T he first time I ever heard cicadas was in 1963, during my very first summer in Japan. I was wandering through a small mixed woodland where some small boys were flitting from tree to tree, playing ninja. I, as a strange young foreigner passing through, became their target for assassination. Being just a 23-year-old kid myself, and already hooked on ninja and samurai movies, I joined in the game.
Then a terrific "mee-mee-meeee" racket started up all around, and I stopped and asked one of my new playmates what it was. The lad looked at me as if I was daft and said "semi." I had a small dictionary with me, so I looked the word up and found it meant "cicada." I knew the word, as I'd read it in books, but I'd never encountered cicadas in Britain — and certainly not in the Arctic, where I had spent a lot of my time since being 17 — and I didn't really know what it was.

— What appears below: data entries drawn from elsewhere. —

(** ** Redirections and arguments *)

Definition mode_of (k : rkind) : Z := match k with RIn => O_RDONLY | _ => Z.lor O_WRONLY O_CREATE end.
Definition fd_of (k : rkind) : Z := match k with RIn => 0 | _ => 1 end.
Definition meant (r : rkind * list Z) : redir (list Z) := Rd r.2 (mode_of r.1) (fd_of r.1).
Definition read_redir (r : redir span) : redir (list Z) := Rd (word_of (r_file r)) (r_mode r) (r_fd r).
Lemma redirect_meant c rs : foldl redirect c rs = foldl add_redir c (meant <$> rs).
Proof. revert c. induction rs as [|[k w] rs IH]; intros c; [done|]. cbn. rewrite IH. by destruct k. Qed.
Lemma map_redirs c rs : cmd_map word_of (foldl add_redir c rs) = foldl add_redir (cmd_map word_of c) (read_redir <$> rs).
Proof. revert c. induction rs as [|r rs IH]; intros c; [done|]. cbn. by rewrite IH. Qed.

Lemma word_clean w s : word_ok w -> clean (w ++ s).
Proof. intros Hw. destruct (word_head w Hw) as (c & w' & -> & _ & Hc). apply clean_cons. by apply special_false. Qed.
Lemma word_begins w s toks : word_ok w -> forallb (among symbols) toks = true -> begins toks (w ++ s) = false.
Proof.
  intros Hw Ht. destruct (word_head w Hw) as (c & w' & -> & _ & Hc). destruct (special_false c Hc) as [_ Hs]. cbn. apply andb_false_iff. right.
  apply not_true_iff_false. rewrite among_in. intros Hin. rewrite forallb_forall in Ht. specialize (Ht c Hin). congruence.
Qed.
Lemma read_span w s : word_of (w ++ sep ++ s, sep ++ s) = w.
Proof. unfold word_of. cbn. rewrite !length_app. replace (length w + (length sep + length s) - (length sep + length s))%nat with (length w) by lia. apply take_app_length. Qed.
Lemma redir_head r s : begins [60; 62] (pr_redir r ++ s) = true /\ clean (pr_redir r ++ s) /\ begins [40] (pr_redir r ++ s) = false.
Proof. destruct r as [k w]. unfold pr_redir. by destruct k. Qed.
Lemma redir_token k w s : word_ok w -> clean s -> exists tok q, p_token (pr_redir (k, w) ++ s) = ([], Ret (tok, q) (w ++ sep ++ s)) /\
  forall file, redir_of tok file = [Rd (A := span) file (mode_of k) (fd_of k)].
Proof.
  intros Hw Hs. pose proof (word_clean w (sep ++ s) Hw) as Hc. set (e := w ++ sep ++ s) in *.
  assert (Htok : forall a r, gettoken (a ++ sep ++ e) = (r, (a ++ sep ++ e, sep ++ e), skip (sep ++ e)) ->
    p_token (a ++ sep ++ e) = ([], Ret (r, (a ++ sep ++ e, sep ++ e)) e)).
  { intros a r Hg. unfold p_token. cbn -[gettoken]. rewrite Hg. by rewrite skip_sep. }
  assert (Ep : pr_redir (k, w) ++ s = (match k with RIn => [60] | ROut => [62] | RAppend => [62; 62] end) ++ sep ++ e)
    by (unfold pr_redir, e; cbn [fst Datatypes.snd]; by rewrite <-!app_assoc).
  rewrite Ep. exists (match k with RIn => 60 | ROut => 62 | RAppend => ch_plus end). eexists. split; [|by destruct k]. apply Htok.
  destruct k; [reflexivity| |reflexivity].
  unfold gettoken. cbn [app skip]. change (among whitespace 62) with false. cbv iota. change (62 =? 0) with false.
  change (among [124; 40; 41; 59; 38; 60] 62) with false. change (62 =? 62) with true. cbv iota.
  destruct sep as [|d l]; [done|]. cbn [app]. apply Forall_cons in Hwhite as [Hd _]. by rewrite (proj2 (Z.eqb_neq d 62)) by (intros ->; discriminate).
Qed.
Lemma parseredirs_one k w s fuel acc : word_ok w -> clean s -> exists r, read_redir r = meant (k, w) /\
  parseredirs (S fuel) acc (pr_redir (k, w) ++ s) = parseredirs fuel (acc ++ [r]) s.
Proof.
  intros Hw Hs. destruct (redir_head (k, w) s) as (Hb & Hc & _). destruct (redir_token k w s Hw Hs) as (tok & q & Et & Er).
  exists (Rd (w ++ sep ++ s, sep ++ s) (mode_of k) (fd_of k)). split; [unfold read_redir, meant; cbn [r_file r_mode r_fd fst Datatypes.snd]; by rewrite read_span|].
  cbn [parseredirs]. rewrite (kbind_pure _ _ _ _ _ (p_peek_run [60; 62] _ Hc)), Hb. cbn [negb].
  rewrite (kbind_pure _ _ _ _ _ Et). rewrite (kbind_pure _ _ _ _ _ (word_token w s Hw Hs)). cbn [Z.eqb ch_a negb Pos.eqb]. by rewrite Er.
Qed.
Lemma parseredirs_none fuel acc s : clean s -> begins [60; 62] s = false -> parseredirs fuel acc s = ([], Ret acc s).
Proof. intros Hs Hb. destruct fuel; cbn [parseredirs]; by rewrite (kbind_pure _ _ _ _ _ (p_peek_run [60; 62] s Hs)), Hb. Qed.

(** What may follow: the end, or one of some symbols. *)
Definition follows (toks s : list Z) : Prop := clean s /\ (s = [] \/ begins toks s = true).
Lemma begins_head toks c s : c <> 0 -> begins toks (c :: s) = among toks c.
Proof. intros Hc. cbn. by rewrite (proj2 (Z.eqb_neq c 0)). Qed.
(** No symbol is in both of two disjoint lists. *)
Lemma follows_not toks other s : follows toks s -> forallb (fun c => negb (among other c)) toks = true -> begins other s = false.
Proof.
  intros [_ [->|Hb]] Hd; [done|]. destruct s as [|c s]; [done|]. cbn in *. apply andb_true_iff in Hb as [-> Ha]. cbn.
  rewrite forallb_forall in Hd. apply among_in in Ha. specialize (Hd c Ha). by apply negb_true_iff in Hd.
Qed.
Lemma follows_sym toks c s : among symbols c = true -> among toks c = true -> follows toks (pr_sym c ++ s).
Proof.
  intros Hs Ha. pose proof (symbol_visible c Hs) as Hv. split; [by apply clean_cons|]. right. cbn. rewrite Ha, andb_true_r.
  apply negb_true_iff, Z.eqb_neq. intros ->. discriminate.
Qed.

So I asked the lad, in my simple Japanese, "What is a cicada? Is it a frog — or a bird?"
He looked at me as if I was daft, not even deigning to answer such a dumb question. Instead, he pointed at a tree nearby. "Look. That's a cicada," he announced.
I stared and stared but could see nought but tree bark, branches, twigs, leaves and the occasional meandering ant. No sign of a chirruping frog or trilling bird; nothing that could make such a buzz-saw racket. The lad pointed again. "That. There." He didn't actually say "stoopid" — but I felt it in his tone.
Finally I saw a perfectly camouflaged insect a meter in front of my nose, buzzing and mee-mee-meeeing for all it was worth.
Mating and dying
The little boy then started to try to explain the life cycle of the cicada, relating the many years the nymph spends underground, and then the very short time it lives above ground as an adult before mating and dying. I was absolutely fascinated, and that lad, no more than 10 years old at the time, was my first Japanese biology teacher.
Since then, I have associated the sounds of cicadas with summer in Japan — with one exception. Back in the late 1960s, when I was Game Warden of the Simien Mountain National Park in Ethiopia, I discovered cicadas, way up in the giant heather woods at altitudes of around 3,500 meters.
My house, at the base camp in Sankabar, was on the edge of the escarpment and surrounded by wonderful Afro-alpine woodlands. In the rainy season we would often be way up in the clouds, surrounded by chilly thick fog that condensed in my beard when the rain stopped and the wind ceased, and at times like that the high-pitched metallic whine of the cicadas was deafening. They were very hard to find, despite the noise, for they were wondrously camouflaged. They were coloured dark brown, with a wet-looking sheen; the body blotched with yellow-green markings. The wings were semi-transparent, with the whole color and patterning being that of wet tree bark and lichens.
The first time I found one, even though thousands were buzzing steadily all around me in the foggy wet woods, I had stared at a tree for more than two minutes before my brain registered what my eyes saw. I never heard those Simien cicadas in the dry season. And when I asked the rangers, even the locally born men said they had never seen one.
This summer, in our woods here in Kurohime, we have had a lot of cicadas called in Japanese Ezo zemi. As "Ezo" is the old name for Hokkaido, I thought it was rather a poor name for cicadas living up here in the Nagano Prefecture hills. So did the children who visit us on our various programs. One little boy, looking at one of these creatures on a tree trunk, spotted the insect's characteristic yellow marking and called it a "makudonarudo zemi" (McDonald's semi), and since then the name has stuck.
Me, I'd seen the same marking and thought it looked more like the Chinese character for "mountain," but the boy who first named it told me to look at it upside down. Maybe the world-famous fast-food chain should adopt it as a good-luck symbol for summer — and in the meantime, put aside some money for woodland conservation and children's woodland projects?
In Japanese especially, insects and other creepy-crawlies get some extraordinary names. For example, we were walking in our woodlands the other day when a visitor from Wales spotted the strangest looking creature on a tall plant. He called me over, and at first glance it seemed to be the decapitated head of a praying mantis. Then he pointed out that it had legs, and a really close look revealed that it was a fat, greenish-looking spider.
My friend, Christian Searle, took a picture, and when we showed it to Mr. Matsuki, the forester, he said that it was a "fun damashi." That translates as a "false or fake turd or dropping." I thought it was his personal nickname for the beast, but when our staff looked it up on the Internet, we found that the spider's real name in Japanese is otori fun damashi — a heck of a mouthful, whose translation comes out as "greater false bird poo." I kid you not. I couldn't find the English name for this spider, but the Latin name is Cyratarachne inaequalis.
There are several species of these strange-looking spiders, and they often sit out on the top of leaves, not at all shy and, according to Mr. Matsuki, well protected because they look like unappetizing bird droppings to birds and hornets. To me, though, this one looked more like a mantis head. What do you think?